Castro’s influence in the Middle East was also particularly pronounced: In 1959, Castro ally Che Guevara toured the region, seeking to link the Cuban struggle with the socialist, nationalist movements then sweeping the Arab world. Castro would find common cause with a series of towering Arab strongmen: Egypt’s Gamal Abdel Nasser, Syria’s Hafez al-Assad and Libyan dictator Moammar Gaddafi.
Castro championed the Palestinian freedom struggle and became a friend of Yasser Arafat, leader of the Palestine Liberation Organization. Cuba offered the Palestinians military aid, while Palestinian students could be found at universities in Cuba.

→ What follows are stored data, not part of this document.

Lemma passes_app d a b : passes d a -> passes d b -> passes d (a +:+ b).
Proof.
  intros Ha Hb rest. rewrite append_assoc, Ha, Hb, string_app_length. destruct (object_scan _ _ _ rest); simpl; [f_equal; lia|done].
Qed.

(** Neither a quote nor a brace. *)
Definition bland (c : ascii) : bool := negb (Ascii.eqb c dquote || Ascii.eqb c "{" || Ascii.eqb c "}").

Lemma passes_bland d s : forallb bland (String.list_ascii_of_string s) = true -> passes d s.
Proof.
  induction s as [|c s IH]; [intros; apply passes_nil|]. simpl. intros [Hc Hs]%andb_true_iff rest. simpl.
  apply negb_true_iff, orb_false_iff in Hc as [[H1 H2]%orb_false_iff H3]. rewrite H1, H2, H3, (IH Hs).
  by destruct (object_scan _ _ _ rest).
Qed.

Lemma digits_bland s : all_digits s = true -> forallb bland (String.list_ascii_of_string s) = true.
Proof.
  induction s as [|c s IH]; [done|]. cbn [all_digits String.list_ascii_of_string forallb]. intros [Hc Hs]%andb_true_iff.
  rewrite (IH Hs), andb_true_r. all_chars c; try done.
Qed.

Lemma passes_number d z : passes d (show_z z).
Proof.
  destruct (show_z_shape z) as (sign & ds & -> & Hsign & Hd & _). apply passes_app; apply passes_bland; [by destruct Hsign as [->| ->]|].
  by apply digits_bland.
Qed.

Lemma scan_escape_char d c t :
  object_scan d true false (escape_char c +:+ t) = Nat.add (String.length (escape_char c)) <$> object_scan d true false t.
Proof. all_chars c; simpl; by destruct (object_scan d true false t). Qed.

Lemma scan_string d s rest :
  object_scan d true false (escape s +:+ String dquote rest) = Nat.add (S (String.length (escape s))) <$> object_scan d false false rest.
Proof.
  induction s as [|c s IH]; [simpl; by destruct (object_scan d false false rest)|].
  cbn [escape]. rewrite append_assoc, scan_escape_char, IH, string_app_length.
  destruct (object_scan d false false rest); simpl; [f_equal; lia|done].
Qed.

Lemma passes_quote d s : passes d (quote s).
Proof.
  intros rest. unfold quote. cbn [String.append]. rewrite append_assoc. cbn [String.append]. cbn [object_scan].
  change (Ascii.eqb dquote dquote) with true. cbn iota. rewrite scan_string. cbn [String.length]. rewrite string_app_length.
  destruct (object_scan d false false rest); simpl; [f_equal; lia|done].
Qed.

Lemma passes_join d l : List.Forall (passes d) l -> passes d (JsString.join "," l).
Proof.
  intros H. induction H as [|s l Hs Hl IH]; [apply passes_nil|]. destruct (decide (l = [])) as [->|Hne]; [done|].
  rewrite join_cons by done. apply passes_app; [done|]. apply passes_app; [by apply passes_bland|done].
Qed.

(** Braces around what the scan passes one level deeper. *)
Lemma scan_braces d s rest : 0 <= d -> passes (d + 1) s ->
  object_scan d false false ("{" +:+ s +:+ "}" +:+ rest) =
    if d =? 0 then Some (2 + String.length s)%nat else Nat.add (2 + String.length s) <$> object_scan d false false rest.
Proof.
  intros Hd Hs. change ("{" +:+ s +:+ "}" +:+ rest) with (String "{" (s +:+ String "}" rest)).
  cbn [object_scan]. cbn -[object_scan Z.add Z.sub Z.eqb]. rewrite Hs. cbn -[Z.add Z.sub Z.eqb].
  replace (d + 1 - 1) with d by lia. destruct (d =? 0); [simpl; f_equal; lia|].
  destruct (object_scan d false false rest); simpl; [f_equal; lia|done].
Qed.

Lemma passes_braces d s : 0 < d -> passes (d + 1) s -> passes d ("{" +:+ s +:+ "}").
Proof.
  intros Hd Hs rest. rewrite !append_assoc, scan_braces by (done || lia). destruct (Z.eqb_spec d 0); [lia|].
  rewrite !string_app_length. simpl. by rewrite Nat.add_1_r.
Qed.

Definition member_text (kv : string * json) : string := quote (fst kv) +:+ ":" +:+ stringify (snd kv).

Lemma passes_member d kv : passes d (stringify (snd kv)) -> passes d (member_text kv).
Proof. intros H. apply passes_app; [apply passes_quote|]. apply passes_app; [by apply passes_bland|done]. Qed.

Lemma passes_stringify v d : 0 < d -> passes d (stringify v).
Proof.
  revert d. induction v as [|b|n|s|l IH|fs IH] using json_nested_ind; intros d Hd; cbn [stringify].
  - by apply passes_bland.
  - destruct b; by apply passes_bland.
  - apply passes_number.
  - apply passes_quote.
  - apply passes_app; [by apply passes_bland|]. apply passes_app; [|by apply passes_bland]. apply passes_join.
    apply Forall_map. eapply List.Forall_impl; [|exact IH]. intros x Hx. by apply Hx.
  - apply passes_braces; [done|]. apply passes_join. apply Forall_map. eapply List.Forall_impl; [|exact IH].
    intros kv Hkv. apply passes_member, Hkv. lia.
Qed.

(** The scan finds the end of a printed object, whatever follows. *)
Lemma scan_object fs rest :
  object_scan 0 false false (stringify (JObj fs) +:+ rest) = Some (String.length (stringify (JObj fs))).
Proof.
  cbn [stringify]. rewrite !append_assoc, scan_braces; [|done|].
  - rewrite !string_app_length. simpl. by rewrite Nat.add_1_r.
  - apply passes_join, Forall_map. apply List.Forall_forall. intros kv _. apply passes_member, passes_stringify. lia.
Qed.

(** ** The search *)

(** A text in which [CALL_PATTERN] matches nowhere. *)
Fixpoint no_call (s : string) : bool :=
  match s with
  | EmptyString => true
  | String _ s' => match call_at 0 s with None => no_call s' | Some _ => false end
  end.

Lemma call_at_index i s : call_at i s = (fun m => mkCallMatch i (cm_opener m) (cm_name m) (cm_length m)) <$> call_at 0 s.
Proof. destruct s as [|c s]; [done|]. simpl. destruct (is_opener c); [|done]. destruct (tool_name_at s) as [n|]; [|done]. by case_all. Qed.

“Cuba has always been a strong supporter of Palestinians in all realms: political, military, vocational training,” Mansour Tahboub, former acting director of the Arafat Foundation, recently told Al Jazeera. “The Cubans trained Palestinian cadres, and Fidel himself was a staunch advocate of the Palestinian quest for freedom and independence.”
Such active support was part of Cuba’s wider ambition to resist “imperialism,” seen most notably in its deployment of troops on behalf of leftist forces in Angola as well as its vocal denunciation of apartheid in South Africa when Western governments saw the white supremacist regime as a bulwark against communism.
But often Castro’s actions appeared to be an extension of Soviet policy. Cuba dispatched military personnel in 1973 to Syria — a Soviet ally — during the Yom Kippur War with Israel and would also get entangled on the losing side of Yemen’s civil war. The Soviet invasion of Afghanistan was a blow to Cuban policy in the Muslim world: The intervention was deeply unpopular in the region as well as among the countries of the Non-Aligned Movement; Castro’s largely muted acceptance of it diminished his Third Worldist chops.
Still, Castro’s embrace of the 1979 Iranian revolution — which began as a leftist revolt against U.S.-backed Shah Mohammad Reza Pahlavi and morphed into a religious takeover — won him enduring sympathy in the Islamic republic, no matter Havana’s avowed policy of state atheism.
In 2001, Castro’s first visit to Iran had the pageantry of a VIP head of state and the star power of a major celebrity. “Fidel! Fidel!” chanted huge crowds at Tehran University, whose students were too young to remember Castro in his prime. He drew cheers at each mention of Iran’s 1979 Islamic revolution, and took every opportunity to jab the United States. “The imperialist king,” he said in a university ceremony to receive an honorary degree.
“As you have witnessed, the Islamic Revolution has always sided with Cuba in its conflict with the United States, since we believe that your struggle is a just one,” Iran’s supreme leader, Ayatollah Ali Khamenei, said at the time. “The secret of the resistance of our revolution against the pressure exerted on us by the global arrogance” — i.e., the United States — “is the strong belief of our people, who adhere to Islam and its principles and values.”
But the shifting political landscape of the Middle East and the end of the Cold War led to Castro’s increasing irrelevance. When Arab politics were defined by a brand of secular and socialist nationalism, a Cuba backed by billions of dollars in Soviet aid could find ways of exerting influence. Shorn of Moscow’s largesse and facing a region convulsed by sectarian conflicts, it had less to say.
“In general, you have a sense that Cuban foreign policy became confused about the Middle East after the initial heyday of the 1960s and 1970s,” wrote Middle East historian Juan Cole. “When postcolonialism, Third Worldism and anti-imperialism were keynotes, Cuba had foreign policy successes. But the rise of Muslim fundamentalism as a revolutionary force was unwelcome in Havana.”
With reporting from Brian Murphy in Washington.